● WHAT TO DO
Nothing below is to be printed except the lines between the line holding "(** [rho * sqrt(cov_uw^2" and the line holding "Some (rho *", inclusive, each exactly as it appears.

● PROVIDED ENTRIES
Definition complete_triples (u v w : string) (df : DataFrame)
  : list (Z * (R * R * R)) :=
  omap (M:=list) (triple_of u v w) (rows df).

Definition uw_of (s : R * R * R) : R * R := (s.1.1, s.2).
Definition vw_of (s : R * R * R) : R * R := (s.1.2, s.2).

(** [rho * sqrt(cov_uw^2 + cov_vw^2)] with population covariances; NaN for
    no sample. *)
Definition tau_of (rho : R) (ss : list (R * R * R)) : cell :=
  match pop_cov (map uw_of ss), pop_cov (map vw_of ss) with
  | Some cov_uw, Some cov_vw =>
      Some (rho * sqrt (cov_uw * cov_uw + cov_vw * cov_vw))%R
  | _, _ => nan
  end.

(** The momentum scenario: [u = [1, -1]], [v = [0, 0]], [w = [1, -1]], which
    are their own fluctuations. *)
Definition df_tau : DataFrame :=
  mkDataFrame ["u"; "v"; "w"]
    [ mkrow 0 [("u", 1%R); ("v", 0%R); ("w", 1%R)];
      mkrow 1000000000 [("u", (-1)%R); ("v", 0%R); ("w", (-1)%R)] ].

(** What [momentum_flux] is meant to return. *)
Definition tau_series (u v w : string) (freq : positive) (rho : R)
    (df : DataFrame) : list (Z * cell) :=
  let ss := complete_triples u v w df in
  map (fun t => (t, tau_of rho (bucket freq t ss))) (time_bins freq (map fst ss)).

(** Fixed-count windows: the [j]-th stride of [k] rows, and the strides that
    are full. *)
Definition window_rows {X} (k j : nat) (rs : list X) : list X :=
  take k (drop (j * k) rs).

Definition full (k N j : nat) : bool := bool_decide (j * k + k ≤ N).

Definition column (c : string) (rs : list (Z * gmap string R)) : list cell :=
  map (row_cell c) rs.

(** Fluctuations about the mean, and the Bessel-corrected sample variance
    (divisor [n - 1]), undefined (NaN) for fewer than two values. *)
Definition fluct (xs : list R) : list R :=
  map (fun x => (x - arith_mean xs)%R) xs.

Definition sample_var (xs : list R) : cell :=
  if decide (length xs ≤ 1) then nan
  else
    Some (sum_R (map (fun x => ((x - arith_mean xs) * (x - arith_mean xs))%R) xs)
          / INR (length xs - 1))%R.

Definition half_sum3 (a b c : cell) : cell :=
  match a, b, c with
  | Some x, Some y, Some z => Some (0.5 * (x + y + z))%R
  | _, _, _ => nan
  end.

(** TKE of one window, over the values present in each column. *)
Definition window_tke (u v w : string) (win : list (Z * gmap string R)) : cell :=
  half_sum3 (sample_var (fluct (notna (column u win))))
            (sample_var (fluct (notna (column v win))))
            (sample_var (fluct (notna (column w win)))).

(** The value the loop body of [tke] computes from the rows of a window. *)
Definition tke_of_window (u v w : string) (win : list (Z * gmap string R)) : cell :=
  tke_value (column u win) (column v win) (column w win).

(** The TKE scenario: six samples, one per second; with [window_size = 4]
    the first four rows form the only full window, where [u] is constant. *)
Definition df_tke : DataFrame :=
  mkDataFrame ["u"; "v"; "w"]
    [ mkrow 0 [("u", 1%R); ("v", 1%R); ("w", 2%R)];
      mkrow 1000000000 [("u", 1%R); ("v", 2%R); ("w", 4%R)];
      mkrow 2000000000 [("u", 1%R); ("v", 3%R); ("w", 6%R)];
      mkrow 3000000000 [("u", 1%R); ("v", 4%R); ("w", 8%R)];
      mkrow 4000000000 [("u", 7%R); ("v", 0%R); ("w", 0%R)];
      mkrow 5000000000 [("u", 9%R); ("v", 0%R); ("w", 0%R)] ].

(** The fluctuation of a cell of the series [s]: the value minus the
    arithmetic mean of the values present in [s]; a missing cell stays
    missing. *)
Definition fluctuation_of (s : list cell) (x : cell) : cell :=
  match x with
  | Some v => Some (v - arith_mean (notna s))%R
  | None => nan
  end.

(** The series the loop of [fluctuations] assigns for column [c]. *)
Definition fluctuation_series (df : DataFrame) (c : string) : list cell :=
  series_sub_scalar (column c (rows df)) (series_mean (column c (rows df))).

(** One successful iteration of the loop of [fluctuations]. *)
Definition fluctuations_step (df acc : DataFrame) (c : string) : DataFrame :=
  setitem acc (c +:+ "_prime") (fluctuation_series df c).

Definition empty_frame (df : DataFrame) : DataFrame :=
  mkDataFrame [] (map (fun r : Z * gmap string R => (r.1, ∅)) (rows df)).

(** A table whose first row has no [w]: it lies in the bucket starting at 0,
    the only complete row in the bucket starting at 30 minutes. *)
Definition df_lead : DataFrame :=
  mkDataFrame ["w"; "T"]
    [ mkrow 0 [("T", 10%R)];
      mkrow 1800000000000 [("w", 1%R); ("T", 11%R)] ].
(* ===== verification/Risk.v ===== *)
(** * Risk: scoring/risk.py

    The component raws (KEV recency, exploit graduation), the v1.1b risk score
    with its sentences, and the momentum signals.  [today] is [date.today()] as
    a day number and [now] the UTC clock in microseconds. *)

From S2P Require Import Prelude PyStr Float64 FloatErr PyVal Dates CveRow AssetMatch Environment.
From Stdlib Require Import QArith Qabs Lqa.
Open Scope string_scope.

Definition WEIGHT_ASSET : fl := lit (35#100).
Definition WEIGHT_KEV : fl := lit (25#100).
Definition WEIGHT_EPSS : fl := lit (15#100).
Definition WEIGHT_EXPLOIT : fl := lit (10#100).
Definition WEIGHT_CVSS : fl := lit (10#100).
Definition WEIGHT_MOMENTUM : fl := lit (5#100).

Definition _parse_date (value : option string) : option Z :=
  match value with
  | None => None
  | Some v =>
      let text := strip v in
      if negb (nonempty text) then None
      else
        let direct := if (10 <=? String.length text)%nat && dashed text
                      then parse_date (stake 10 text) else None in
        match direct with
        | Some d => Some d
        | None => match fromisoformat (replace_Z text) with
                  | Some dt => Some (date_of dt)
                  | None => None
                  end
        end
  end.

Definition _days_since (today : Z) (value : option string) : option Z :=
  match _parse_date value with Some d => Some (today - d)%Z | None => None end.

Definition _boolish (v : pyval) : bool :=
  match v with PBool true => true | _ => false end || eq_int v 1 || eq_str v "1" || eq_str v "true".

Definition _num (value : pyval) (fallback : fl) : res fl :=
  match value with
  | PNone | PStr "" => Ok fallback
  | _ => try_except (let! n := py_float value in Ok (if isnan n then fallback else n)) type_or_value (Ok fallback)
  end.

(** KEV recency tiers. *)
Definition _kev_score_v11b (today : Z) (c : cve) : fl :=
  if _boolish (is_kev c) then
    match _days_since today (kev_date_added c) with
    | None => lit (84#100)
    | Some added_days =>
        if (added_days <=? 7)%Z then f1
        else if (added_days <=? 30)%Z then lit (94#100)
        else if (added_days <=? 90)%Z then lit (88#100)
        else lit (84#100)
    end
  else if _boolish (is_vulncheck_exploited c) then lit (72#100)
  else f0.

(** [types] and the searched text of the exploit list. *)
Definition exploit_types (c : cve) : list string :=
  flat_map (fun e => match e with
    | ExDict ty _ _ _ _ => if exploit_truthy e then [lower (text_or ty)] else []
    | ExText _ => []
    end) (public_exploits c).

Definition exploit_texts (c : cve) : list string :=
  flat_map (fun e => match e with
    | ExDict _ ti so ur _ =>
        if exploit_truthy e then [text_or ti +:+ " " +:+ text_or so +:+ " " +:+ text_or ur] else []
    | ExText _ => []
    end) (public_exploits c).

Definition url_blob (c : cve) : string := lower (sjoin " " (source_urls c ++ exploit_texts c)%list).

Definition _exploit_score_v11b (c : cve) : fl :=
  let exploits := List.filter exploit_truthy (public_exploits c) in
  let types := exploit_types c in
  let blob := url_blob c in
  if existsb (String.eqb "metasploit") types || str_in "metasploit" blob then f1
  else if existsb (fun t => String.eqb t "weaponised" || String.eqb t "weaponized") types
       || existsb (fun h => str_in h blob) ["weaponized"; "weaponised"; "in-the-wild"] then lit (88#100)
  else if existsb (String.eqb "poc") types then lit (55#100)
  else if truthy (has_poc c) || match exploits with [] => false | _ => true end then lit (35#100)
  else f0.

(** ** Sentences *)

Definition pad_left (n : nat) (s : string) : string :=
  (fix go (k : nat) : string := match k with O => s | S k' => "0" +:+ go k' end) (n - String.length s)%nat.

(** [f"{x:.nf}"] *)
Definition fmt_fixed (n : nat) (x : fl) : string :=
  match x with
  | Fin q =>
      let k := rhe (Qabs q * inject_Z (10 ^ Z.of_nat n)) in
      let ip := (k / 10 ^ Z.of_nat n)%Z in
      let fp := (k mod 10 ^ Z.of_nat n)%Z in
      (if negb (Qle_bool 0 q) then "-" else "") +:+ str_of_Z ip
      +:+ (match n with O => "" | _ => "." +:+ pad_left n (str_of_Z fp) end)
  | PInf => "inf" | NInf => "-inf" | NaN => "nan"
  end.

Record sentences := mkSentences {
  st_asset : string; st_kev : string; st_epss : string;
  st_exploit : string; st_cvss : string; st_momentum : string
}.

Definition kev_sentence (today : Z) (c : cve) : string :=
  if negb (_boolish (is_kev c)) then "Not listed in CISA Known Exploited Vulnerabilities catalogue"
  else match _days_since today (kev_date_added c) with
       | None => "Listed in CISA Known Exploited Vulnerabilities catalogue"
       | Some d =>
           if (d =? 0)%Z then "Added to CISA KEV today — immediate priority"
           else if (d =? 1)%Z then "Added to CISA KEV yesterday"
           else if (d <=? 7)%Z then "Added to CISA KEV " +:+ str_of_Z d +:+ " days ago"
           else if (d <=? 30)%Z then "Added to CISA KEV " +:+ str_of_Z d +:+ " days ago"
           else
             let weeks := (d / 7)%Z in
             if (weeks =? 1)%Z then "Listed in CISA KEV for over a week"
             else "Listed in CISA KEV for " +:+ str_of_Z weeks +:+ " weeks"
       end.

(** The first truthy [source] of a dict in the exploit list. *)
Fixpoint first_source (l : list exploit) : option string :=
  match l with
  | [] => None
  | ExDict _ _ (Some s) _ _ :: t => if nonempty s then Some s else first_source t
  | _ :: t => first_source t
  end.

Definition _build_component_sentences_v11b (today : Z) (c : cve) (p : option profile)
    (exploit_score mom_score : fl) (asset_match_type : string) : res sentences :=
  let asset_sentence :=
    if negb (match p with Some p => profile_truthy p | None => false end)
    then "Load an asset profile for personalised scoring"
    else if nonempty asset_match_type && negb (String.eqb asset_match_type NO_ASSETS) then asset_match_type
    else "No matching assets found in your profile" in
  let! epss_sentence :=
    (match epss_score c with
     | PNone => Ok "No EPSS data available for this CVE"
     | v => let! e := py_float v in Ok (fmt_fixed 1 (fmul e (Fin 100)) +:+ "% exploitation probability")
     end) in
  let exploit_sentence :=
    if fle f1 exploit_score then "Metasploit module available — actively weaponised"
    else if fle (lit (88#100)) exploit_score then
      match first_source (public_exploits c) with
      | Some src => "Weaponised exploit on " +:+ src
      | None => "Weaponised exploit available in public sources"
      end
    else if fle (lit (55#100)) exploit_score then "Public proof-of-concept exploit available"
    else if flt f0 exploit_score then "Exploit references found in public sources"
    else "No public exploits identified" in
  let! cvss_sentence :=
    (match cvss_score c with
     | PNone => Ok ("Severity: " +:+ match severity c with Some s => if nonempty s then s else "unknown" | None => "unknown" end)
     | v => let! s := py_float v in Ok (fmt_fixed 1 s +:+ " / 10.0")
     end) in
  let momentum_sentence :=
    if flt f0 mom_score then "Threat momentum active — score raised by active signals"
    else "No recent threat momentum signals detected" in
  Ok (mkSentences asset_sentence (kev_sentence today c) epss_sentence exploit_sentence cvss_sentence momentum_sentence).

● OUTPUT BELOW
(** [rho * sqrt(cov_uw^2 + cov_vw^2)] with population covariances; NaN for
    no sample. *)
Definition tau_of (rho : R) (ss : list (R * R * R)) : cell :=
  match pop_cov (map uw_of ss), pop_cov (map vw_of ss) with
  | Some cov_uw, Some cov_vw =>
      Some (rho * sqrt (cov_uw * cov_uw + cov_vw * cov_vw))%R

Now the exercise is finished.